(* ===== verification/Client.v ===== *)
(** * Peer connections ([internal/client.go])

    The connection object: its outbound queue, its one-time shutdown, its rate
    limiter, metadata and counters. Objects are reached through pointers, kept
    as numbers ([cptr] for clients, [sptr] for sessions); the heap of clients
    is a finite map. Sends that involve a recovery session are in
    [Session.v]; the pumps are in [Pumps.v]. *)
From S2P Require Import Prelude.
From S2P Require Import GoStd.

Module client.

Definition cptr := nat.
Definition sptr := nat.

(** A metadata value ([interface{}]): a string, or a value the server never
    looks into. *)
Inductive any := AnyString (s : string) | AnyOther (tag : Z).

Record Client := mkClient {
  id : string;
  send : chan bytes;
  maxMessageSize : Z;
  writeWait : Z;
  pingPeriod : Z;
  pongWait : Z;
  transportClosed : bool;
  shutdownDone : bool;              (* shutdownOnce *)
  meta : gmap string any;
  session : option sptr;
  replay : list bytes;
  parked : bool;
  resumed : bool;
  noResume : bool;
  dropped : Z;
  lastEvent : option Z;             (* None is the zero time *)
  bytesSent : Z;
  bytesReceived : Z;
  messagesSent : Z;
  messagesRcvd : Z;
  connectedAt : Z;
  lastActivity : Z;
  missedPongs : Z
}.

Record ClientOptions := mkOptions {
  o_ID : string; o_MaxMessageSize : Z; o_WriteWait : Z; o_PingPeriod : Z;
  o_PongWait : Z; o_SendBuffer : Z
}.

Definition NewClient (now : Z) (opt : ClientOptions) : Client :=
  let buf := if o_SendBuffer opt <=? 0 then 256 else o_SendBuffer opt in
  {| id := o_ID opt; send := make_chan (Z.to_nat buf);
     maxMessageSize := o_MaxMessageSize opt; writeWait := o_WriteWait opt;
     pingPeriod := o_PingPeriod opt; pongWait := o_PongWait opt;
     transportClosed := false; shutdownDone := false; meta := ∅; session := None;
     replay := []; parked := false; resumed := false; noResume := false; dropped := 0;
     lastEvent := None; bytesSent := 0; bytesReceived := 0; messagesSent := 0;
     messagesRcvd := 0; connectedAt := now; lastActivity := now; missedPongs := 0 |}.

#### Task:
From the top of the material above, please transcribe each line exactly. Include the line with "is a finite" and end there.

#### Output of the task:
(* ===== verification/Client.v ===== *)
(** * Peer connections ([internal/client.go])

    The connection object: its outbound queue, its one-time shutdown, its rate
    limiter, metadata and counters. Objects are reached through pointers, kept
    as numbers ([cptr] for clients, [sptr] for sessions); the heap of clients
    is a finite map. Sends that involve a recovery session are in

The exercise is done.